Elongation predominates over desaturation in the metabolism of 18:3n-3 and 20:5n-3 in turbot (Scophthalmus maximus) brain astroglial cells in primary culture.

The origin of docosahexaenoic acid (DHA, 22:6n-3) that accumulates in turbot brain during development was investigated by studying the incorporation and metabolism via the desaturase/elongase pathways of [1-14C]-labelled polyunsaturated fatty acids (PUFA) in primary cultures of brain astrocytic glial cells. There was little specificity evident in the total incorporation of PUFAs into the turbot astrocytes. However, specificity was apparent in the distribution of the various PUFAs among the individual lipid classes.
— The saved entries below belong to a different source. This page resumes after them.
(** * Verification of the datatable core: [DataTable::rbind] and the [Cut] column

    The development embeds two source files of the repository:

    - [c/datatable_rbind.cc]: the method [DataTable::rbind], which appends
      a list of tables to the receiver in place (module [Rbind]);
    - the header of the binning column, [Cut_ColumnImpl], with its factory
      [make], the coefficient derivation [set_cut_coeffs] and the
      per-element evaluation [get_element] (module [Cut]).

    Tables live in a store indexed by addresses, because [rbind] receives
    its sources as pointers and mutates the receiver through [this].
    Doubles are IEEE binary64 numbers of the Standard Library's [SpecFloat]. *)

From Stdlib Require Import ZArith Lia SpecFloat.
From stdpp Require Import base option list gmap.

(* ===================================================================== *)
(** ** Part I: [DataTable::rbind]                                          *)
(* ===================================================================== *)

Module Rbind.

Local Open Scope Z_scope.

(** Modelled from the spec: the enumeration of storage types, declared
    in a header that is not part of the sources.  [datatable_rbind.cc]
    names [ST_VOID] only; the others are the element kinds of the data
    model. *)
Inductive SType : Type :=
  | ST_VOID | ST_BOOL | ST_INT32 | ST_INT64 | ST_FLOAT32 | ST_FLOAT64 | ST_STRING.

#[global] Instance SType_eq_dec : EqDecision SType.
Proof. solve_decision. Defined.

(** Modelled from the spec: the class [Column] of [column.h], which is
    not part of the sources.  A column is its storage type and its rows,
    [None] being NA; its row count is the length of [data].  Columns are
    values: a structural operation replaces a column, it does not change
    one. *)
Record Column : Type := mkColumn {
  stype : SType;
  data : list (option Z)
}.

#[global] Instance Column_eq_dec : EqDecision Column.
Proof. solve_decision. Defined.

(** Modelled from the spec: the constructor [Column(ST_VOID, n)] of
    [column.h], which is not part of the sources.  It builds the all-NA
    placeholder column of the void type with [n] rows. *)
Definition Column_void (n : Z) : Column :=
  mkColumn ST_VOID (replicate (Z.to_nat n) None).

(** Row [r] of a column is NA when it holds no value. *)
Definition is_NA (c : Column) (r : nat) : Prop := data c !! r = Some None.

(** Modelled from the spec: the class [RowIndex] of [rowindex.h], which
    is not part of the sources: an arithmetic slice or an explicit array
    of positions. *)
Inductive RowIndex : Type :=
  | RI_slice (start step : Z) (count : nat)
  | RI_array (ind : list Z).

#[global] Instance RowIndex_eq_dec : EqDecision RowIndex.
Proof. solve_decision. Defined.

Definition RowIndex_length (ri : RowIndex) : nat :=
  match ri with
  | RI_slice _ _ count => count
  | RI_array ind => length ind
  end.

(** The table object, with the four members [DataTable::rbind] uses.
    [columns] is the [Column**] array, a slot holding [None] for a null
    pointer; [rowindex] is [None] for the null pointer. *)
Record DataTable : Type := mkDataTable {
  columns : list (option Column);
  ncols : Z;
  nrows : Z;
  rowindex : option RowIndex
}.

#[global] Instance DataTable_eq_dec : EqDecision DataTable.
Proof. solve_decision. Defined.

(** Addresses of table objects, and the store they live in. *)
Definition loc : Type := positive.

(** Row count of the table at address [p] (0 when nothing lives there). *)
Definition table_nrows (h : gmap loc DataTable) (p : loc) : Z :=
  from_option nrows 0 (h !! p).

Definition sum_Z (l : list Z) : Z := foldr Z.add 0 l.

Definition int64_ok (z : Z) : bool := (- 2 ^ 63 <=? z) && (z <? 2 ^ 63).

(** [dtrealloc(columns, Column*, ncols__ + 1)] followed by the loop that
    nulls the slots from [ncols] to [ncols__]: the first [ncols] slots
    are kept, the array has [ncols__ + 1] slots.  Allocation is taken to
    succeed. *)
Definition grow_columns (cs : list (option Column)) (nc nc__ : Z)
  : list (option Column) :=
  resize (Z.to_nat (nc__ + 1)) None (take (Z.to_nat nc) cs).
(** [update] with the id given as its decimal string finds the task
    (comparison with [==]) but saves nothing on it (comparison with
    [===]): when the task was the last one of its category and the data
    names another category, the category is deleted while the task store
    stays as it was, the task still holding the id of the deleted
    category. *)
Theorem update_string_id_dangles (st : stores) (n : Z) (t C : record)
    (data : record) (v : value) (now_c now_t : Z) :
  well_keyed (taskStorage st) →
  well_keyed (categoryStorage st) →
  stored (taskStorage st) →
  stored (categoryStorage st) →
  t ∈ taskStorage st →
  get t "id" = VNum n →
  n ≠ 0 →
  C ∈ categoryStorage st →
  get t "categoryId" = get C "id" →
  last_reference st t C →
  data !! "categoryName" = Some v →
  v ≠ get C "name" →
  VNum now_c ∉ ids (categoryStorage st) →
  ∃ out st',
    Model.update (VStr (show n)) data now_c now_t st = (Done out, st') ∧
    taskStorage st' = taskStorage st ∧
    t ∈ taskStorage st' ∧
    C ∉ categoryStorage st'.
Proof.
  intros Htk Hck Hts Hcs Ht Hid Hn HC Href Hlast Hdata Hname Hfresh.
  destruct (well_keyed_split _ _ _ Htk Ht Hid)
    as (before & after & Hsplit & Hloose & _).
  apply Forall_app in Hloose as [Hloose _].
  assert (Hfound : Store.findById (VNum n) (taskStorage st) = Some t).
  { rewrite Hsplit. apply findById_split; [done|]. by apply loose_eq_num. }
  assert (Hfound' : Store.findById (VStr (show n)) (taskStorage st) = Some t).
  { rewrite findById_show; [done|]. by destruct Htk. }
  destruct (update_found st (VStr (show n)) t data v now_c now_t Hdata Hfound')
    as (cid & cats & Hres & Hupd).
  cbv zeta in Hupd.
  assert (Hsave : ∀ d cs,
    tasks_write (Store.save d (VStr (show n)) now_t)
      (Stores (taskStorage st) cs) =
    (Done (taskStorage st), Stores (taskStorage st) cs)).
  { intros d cs. unfold tasks_write, Store.save. rewrite show_truthy.
    cbn [taskStorage categoryStorage].
    rewrite update_first_none, json_stored; [done|done|].
    destruct Htk as [Hnum _]. unfold numeric_ids in Hnum.
    rewrite Forall_forall in *. intros item Hin.
    destruct (Hnum item Hin) as [m ->]. discriminate. }
  rewrite Hsave in Hupd. eexists _, _. split; [exact Hupd|].
  split; [done|]. split; [done|].
  destruct (update_cleanup st n t C Htk Hck Hcs Ht Hid HC Href data v
              now_c now_t Hn Hdata) as (out & st' & Hrun & Hgone & _).
  pose proof (update_categories_by_lookup st (VStr (show n)) (VNum n) data
                now_c now_t) as Hcats.
  rewrite Hfound, Hfound', Hupd, Hrun in Hcats. cbn [snd] in Hcats.
  rewrite Hcats by done. by apply Hgone.
Qed.

Lemma update_string_id_dangles_witness :
  ∃ out st',
    Model.update (VStr (show 101)) move_home 104 105 one_in_work
      = (Done out, st') ∧
    taskStorage st' = taskStorage one_in_work ∧
    task_a ∈ taskStorage st' ∧
    work ∉ categoryStorage st'.
Proof.
  apply (update_string_id_dangles one_in_work 101 task_a work move_home
           (VStr "Home") 104 105).
  - keyed.
  - keyed.
  - repeat constructor.
  - repeat constructor.
  - left.
  - reflexivity.
  - discriminate.
  - left.
  - reflexivity.
  - reflexivity.
  - reflexivity.
  - discriminate.
  - change (ids (categoryStorage one_in_work)) with [VNum 100].
    intros H%list_elem_of_singleton. discriminate.
Defined.

(** ** The two revisions *)

(** The earlier revision does what the current one does in [create], in
    [remove], in [read] without a query and with a scalar id, and in
    [update] with data that has no [categoryName]. *)
Theorem revisions_agree (st : stores) :
  (∀ title categoryName now_c now_t,
     Model0.create title categoryName now_c now_t st =
     Model.create title categoryName now_c now_t st) ∧
  (∀ id, Model0.remove id st = Model.remove id st) ∧
  Model0.read QCallback st = Model.read QCallback st ∧
  (∀ n, Model0.read (QValue (VNum n)) st = Model.read (QValue (VNum n)) st) ∧
  (∀ s, Model0.read (QValue (VStr s)) st = Model.read (QValue (VStr s)) st) ∧
  (∀ id data now_c now_t,
     data !! "categoryName" = None →
     Model0.update id data now_t st = Model.update id data now_c now_t st).
Proof.
  split; [|split; [|split; [|split; [|split]]]].
  - intros title categoryName now_c now_t.
    unfold Model0.create, Model.create, Model._getCategoryIdByName, bind.
    destruct (categories_read _ st) as [[data|e] st1]; [|done].
    by destruct (length data =? 0)%nat.
  - intros id. apply remove_revisions_agree.
  - reflexivity.
  - reflexivity.
  - reflexivity.
  - intros id data now_c now_t Hdata. unfold Model.update, Model0.update.
    by rewrite Hdata.
Qed.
In particular, there was very specific incorporation of [14C]arachidonic acid (AA, 20:4n-6) into phosphatidylinositol balanced by a lower incorporation of this acid into total diradyl glycerophosphocholines. [14C]-Linolenic acid (LNA, 18:3n-3) and [14C]eicosapentaenoic acid (EPA, 20:5n-3) were metabolized via the desaturase/elongase pathways to a significantly greater extent than [14C]linoleic acid (18:2n-6) and [14C]AA. The turbot astrocytes expressed very little delta 5 desaturase activity and only low levels of delta 4 desaturation activity. Although the percentages were small, approximately 4-5 times as much labelled DHA was produced from [14C]EPA compared with [14C]LNA. However, it was concluded that very little DHA in the turbot brain could result from the metabolism of LNA and EPA in astrocytic glial cells.